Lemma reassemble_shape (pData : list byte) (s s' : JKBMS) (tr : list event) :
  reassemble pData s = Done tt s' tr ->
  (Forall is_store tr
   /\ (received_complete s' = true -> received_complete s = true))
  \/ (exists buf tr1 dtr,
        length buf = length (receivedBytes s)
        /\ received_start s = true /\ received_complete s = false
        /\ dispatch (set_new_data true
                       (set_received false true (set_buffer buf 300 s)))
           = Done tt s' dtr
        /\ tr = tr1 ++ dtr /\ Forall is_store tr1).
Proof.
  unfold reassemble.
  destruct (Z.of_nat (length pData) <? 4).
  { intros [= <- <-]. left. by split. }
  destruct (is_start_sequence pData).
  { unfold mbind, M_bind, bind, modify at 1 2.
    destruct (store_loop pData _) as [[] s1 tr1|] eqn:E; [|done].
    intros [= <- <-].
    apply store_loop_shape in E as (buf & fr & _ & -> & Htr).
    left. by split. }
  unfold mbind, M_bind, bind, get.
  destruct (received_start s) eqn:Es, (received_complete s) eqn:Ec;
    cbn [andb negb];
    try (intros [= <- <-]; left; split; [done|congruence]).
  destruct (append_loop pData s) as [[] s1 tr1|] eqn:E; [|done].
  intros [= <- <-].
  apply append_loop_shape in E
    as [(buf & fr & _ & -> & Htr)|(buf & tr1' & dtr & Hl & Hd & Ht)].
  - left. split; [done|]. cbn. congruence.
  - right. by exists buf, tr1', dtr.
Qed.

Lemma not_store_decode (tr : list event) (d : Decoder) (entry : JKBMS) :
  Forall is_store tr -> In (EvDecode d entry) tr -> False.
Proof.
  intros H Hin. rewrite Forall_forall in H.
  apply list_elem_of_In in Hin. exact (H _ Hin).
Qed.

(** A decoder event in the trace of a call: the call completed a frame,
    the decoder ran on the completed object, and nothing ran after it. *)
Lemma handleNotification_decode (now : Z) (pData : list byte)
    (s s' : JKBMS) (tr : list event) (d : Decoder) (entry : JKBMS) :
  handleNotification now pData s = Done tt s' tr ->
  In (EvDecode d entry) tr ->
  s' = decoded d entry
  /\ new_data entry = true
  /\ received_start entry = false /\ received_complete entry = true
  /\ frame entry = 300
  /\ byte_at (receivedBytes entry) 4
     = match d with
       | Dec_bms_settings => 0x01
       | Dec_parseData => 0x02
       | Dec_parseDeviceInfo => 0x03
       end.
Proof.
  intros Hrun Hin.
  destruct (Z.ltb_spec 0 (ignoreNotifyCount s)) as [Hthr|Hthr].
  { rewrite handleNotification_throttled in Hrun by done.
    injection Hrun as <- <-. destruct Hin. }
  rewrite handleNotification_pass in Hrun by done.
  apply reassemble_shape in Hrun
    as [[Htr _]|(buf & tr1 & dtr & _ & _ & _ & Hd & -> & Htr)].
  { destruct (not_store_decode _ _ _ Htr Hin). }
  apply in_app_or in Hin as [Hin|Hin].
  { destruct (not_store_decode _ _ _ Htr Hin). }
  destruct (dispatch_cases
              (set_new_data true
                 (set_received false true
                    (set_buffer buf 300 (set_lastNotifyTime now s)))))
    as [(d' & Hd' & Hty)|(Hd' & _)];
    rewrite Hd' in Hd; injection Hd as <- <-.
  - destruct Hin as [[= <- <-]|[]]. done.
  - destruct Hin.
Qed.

===

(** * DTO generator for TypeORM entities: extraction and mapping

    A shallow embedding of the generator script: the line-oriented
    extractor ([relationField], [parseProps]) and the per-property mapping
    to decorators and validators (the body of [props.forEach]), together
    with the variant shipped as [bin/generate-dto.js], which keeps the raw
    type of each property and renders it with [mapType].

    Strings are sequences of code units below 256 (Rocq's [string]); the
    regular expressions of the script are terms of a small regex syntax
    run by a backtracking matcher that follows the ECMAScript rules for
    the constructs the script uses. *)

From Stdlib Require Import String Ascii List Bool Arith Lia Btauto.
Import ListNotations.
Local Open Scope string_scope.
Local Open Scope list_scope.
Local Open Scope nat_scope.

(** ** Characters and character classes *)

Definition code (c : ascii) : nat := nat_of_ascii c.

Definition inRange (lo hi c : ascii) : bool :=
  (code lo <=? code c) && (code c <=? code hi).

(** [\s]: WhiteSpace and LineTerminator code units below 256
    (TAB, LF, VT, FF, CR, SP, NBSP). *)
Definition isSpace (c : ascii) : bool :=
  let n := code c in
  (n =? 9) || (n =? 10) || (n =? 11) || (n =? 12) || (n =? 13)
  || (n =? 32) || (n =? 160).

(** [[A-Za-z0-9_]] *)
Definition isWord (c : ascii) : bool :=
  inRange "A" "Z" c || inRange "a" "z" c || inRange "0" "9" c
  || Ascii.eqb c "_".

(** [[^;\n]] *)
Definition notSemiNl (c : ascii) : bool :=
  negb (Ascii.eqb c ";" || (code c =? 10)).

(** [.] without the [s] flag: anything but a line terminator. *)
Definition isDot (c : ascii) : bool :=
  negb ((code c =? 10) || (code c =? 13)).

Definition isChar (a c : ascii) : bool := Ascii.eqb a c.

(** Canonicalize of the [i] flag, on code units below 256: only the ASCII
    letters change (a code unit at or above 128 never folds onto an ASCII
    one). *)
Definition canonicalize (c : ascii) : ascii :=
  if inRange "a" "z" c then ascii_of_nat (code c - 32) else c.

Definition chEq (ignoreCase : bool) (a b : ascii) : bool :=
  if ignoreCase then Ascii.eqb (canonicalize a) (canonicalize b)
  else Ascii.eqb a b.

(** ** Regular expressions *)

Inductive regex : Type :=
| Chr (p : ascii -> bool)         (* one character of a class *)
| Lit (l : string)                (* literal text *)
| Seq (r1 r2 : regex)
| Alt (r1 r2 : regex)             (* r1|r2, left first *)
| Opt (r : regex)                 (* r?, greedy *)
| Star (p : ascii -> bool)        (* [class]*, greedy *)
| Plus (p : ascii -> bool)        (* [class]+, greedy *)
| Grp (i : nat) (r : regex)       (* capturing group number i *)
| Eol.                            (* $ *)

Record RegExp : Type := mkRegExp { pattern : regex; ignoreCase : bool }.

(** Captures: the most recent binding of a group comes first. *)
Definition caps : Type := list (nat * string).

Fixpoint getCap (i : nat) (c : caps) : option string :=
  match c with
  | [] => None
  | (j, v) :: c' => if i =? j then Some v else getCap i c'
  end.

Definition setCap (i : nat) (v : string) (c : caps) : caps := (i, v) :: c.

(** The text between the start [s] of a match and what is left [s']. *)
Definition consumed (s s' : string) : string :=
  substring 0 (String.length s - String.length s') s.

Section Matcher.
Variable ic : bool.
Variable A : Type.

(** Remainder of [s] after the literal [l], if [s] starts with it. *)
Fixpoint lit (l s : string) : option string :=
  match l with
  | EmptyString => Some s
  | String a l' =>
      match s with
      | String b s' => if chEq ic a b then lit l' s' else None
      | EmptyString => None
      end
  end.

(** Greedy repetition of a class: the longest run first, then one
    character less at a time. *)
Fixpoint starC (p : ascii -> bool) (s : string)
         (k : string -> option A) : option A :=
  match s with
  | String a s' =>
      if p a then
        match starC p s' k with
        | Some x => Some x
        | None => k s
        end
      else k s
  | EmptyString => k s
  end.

===

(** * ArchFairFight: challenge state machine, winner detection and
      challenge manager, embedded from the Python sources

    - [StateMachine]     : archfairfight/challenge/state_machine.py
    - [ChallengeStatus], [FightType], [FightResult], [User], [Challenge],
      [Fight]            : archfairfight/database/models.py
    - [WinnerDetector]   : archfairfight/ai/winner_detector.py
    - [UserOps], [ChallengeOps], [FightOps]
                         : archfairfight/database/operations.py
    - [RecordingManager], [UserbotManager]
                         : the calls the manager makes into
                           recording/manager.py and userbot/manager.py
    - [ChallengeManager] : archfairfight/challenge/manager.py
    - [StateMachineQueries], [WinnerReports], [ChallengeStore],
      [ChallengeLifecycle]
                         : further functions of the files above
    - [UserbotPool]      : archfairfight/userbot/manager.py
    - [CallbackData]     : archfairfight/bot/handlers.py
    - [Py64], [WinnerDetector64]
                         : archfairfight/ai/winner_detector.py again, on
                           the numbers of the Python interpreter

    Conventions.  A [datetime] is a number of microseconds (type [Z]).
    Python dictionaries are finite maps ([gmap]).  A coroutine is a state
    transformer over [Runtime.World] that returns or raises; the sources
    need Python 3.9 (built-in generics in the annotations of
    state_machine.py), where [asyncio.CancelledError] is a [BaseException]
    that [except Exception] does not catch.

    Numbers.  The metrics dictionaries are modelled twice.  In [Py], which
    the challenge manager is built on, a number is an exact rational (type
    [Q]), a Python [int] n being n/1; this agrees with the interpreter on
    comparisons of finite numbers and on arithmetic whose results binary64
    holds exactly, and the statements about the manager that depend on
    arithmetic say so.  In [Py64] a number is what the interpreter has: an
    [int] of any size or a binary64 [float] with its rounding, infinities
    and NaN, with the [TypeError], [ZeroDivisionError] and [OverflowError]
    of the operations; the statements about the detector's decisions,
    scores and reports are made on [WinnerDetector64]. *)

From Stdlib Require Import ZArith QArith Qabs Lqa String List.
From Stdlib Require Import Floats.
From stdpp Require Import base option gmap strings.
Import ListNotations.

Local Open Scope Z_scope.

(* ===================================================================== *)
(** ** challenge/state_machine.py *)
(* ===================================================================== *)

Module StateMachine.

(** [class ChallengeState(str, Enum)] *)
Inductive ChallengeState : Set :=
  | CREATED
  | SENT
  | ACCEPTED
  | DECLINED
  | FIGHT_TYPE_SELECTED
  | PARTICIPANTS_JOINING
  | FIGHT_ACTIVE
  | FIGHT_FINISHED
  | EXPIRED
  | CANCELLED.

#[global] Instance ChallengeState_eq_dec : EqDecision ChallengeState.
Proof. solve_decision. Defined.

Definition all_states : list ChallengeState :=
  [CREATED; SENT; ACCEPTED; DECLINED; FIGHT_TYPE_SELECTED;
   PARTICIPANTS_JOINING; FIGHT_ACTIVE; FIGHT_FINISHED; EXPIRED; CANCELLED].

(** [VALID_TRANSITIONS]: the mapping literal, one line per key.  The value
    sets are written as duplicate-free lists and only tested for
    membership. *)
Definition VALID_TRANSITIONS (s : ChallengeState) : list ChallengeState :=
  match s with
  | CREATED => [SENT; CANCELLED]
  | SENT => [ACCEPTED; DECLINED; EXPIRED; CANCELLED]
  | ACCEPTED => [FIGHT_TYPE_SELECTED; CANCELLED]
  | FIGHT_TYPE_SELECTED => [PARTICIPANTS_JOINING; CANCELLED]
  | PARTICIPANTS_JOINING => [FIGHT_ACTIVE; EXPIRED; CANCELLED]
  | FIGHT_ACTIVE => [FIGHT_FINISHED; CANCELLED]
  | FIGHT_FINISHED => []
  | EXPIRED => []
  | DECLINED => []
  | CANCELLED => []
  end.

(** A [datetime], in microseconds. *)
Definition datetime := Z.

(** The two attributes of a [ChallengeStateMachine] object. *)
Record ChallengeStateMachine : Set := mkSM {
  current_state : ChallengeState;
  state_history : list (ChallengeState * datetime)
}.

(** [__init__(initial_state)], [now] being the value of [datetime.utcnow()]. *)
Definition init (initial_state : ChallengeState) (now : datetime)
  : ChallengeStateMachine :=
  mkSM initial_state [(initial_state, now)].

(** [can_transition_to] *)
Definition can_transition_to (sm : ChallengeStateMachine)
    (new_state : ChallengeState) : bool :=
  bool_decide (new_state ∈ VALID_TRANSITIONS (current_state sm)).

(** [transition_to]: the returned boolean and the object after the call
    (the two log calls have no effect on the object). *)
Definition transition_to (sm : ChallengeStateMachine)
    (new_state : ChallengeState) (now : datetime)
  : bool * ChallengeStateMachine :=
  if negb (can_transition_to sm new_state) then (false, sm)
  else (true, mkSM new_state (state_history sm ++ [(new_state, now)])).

===

Aim of the task:
The expected output is exactly the lines of the listing above between the line holding "received_complete s = false" and the line holding "<-]. left. by", inclusive.

Expected output:
        /\ received_start s = true /\ received_complete s = false
        /\ dispatch (set_new_data true
                       (set_received false true (set_buffer buf 300 s)))
           = Done tt s' dtr
        /\ tr = tr1 ++ dtr /\ Forall is_store tr1).
Proof.
  unfold reassemble.
  destruct (Z.of_nat (length pData) <? 4).
  { intros [= <- <-]. left. by split. }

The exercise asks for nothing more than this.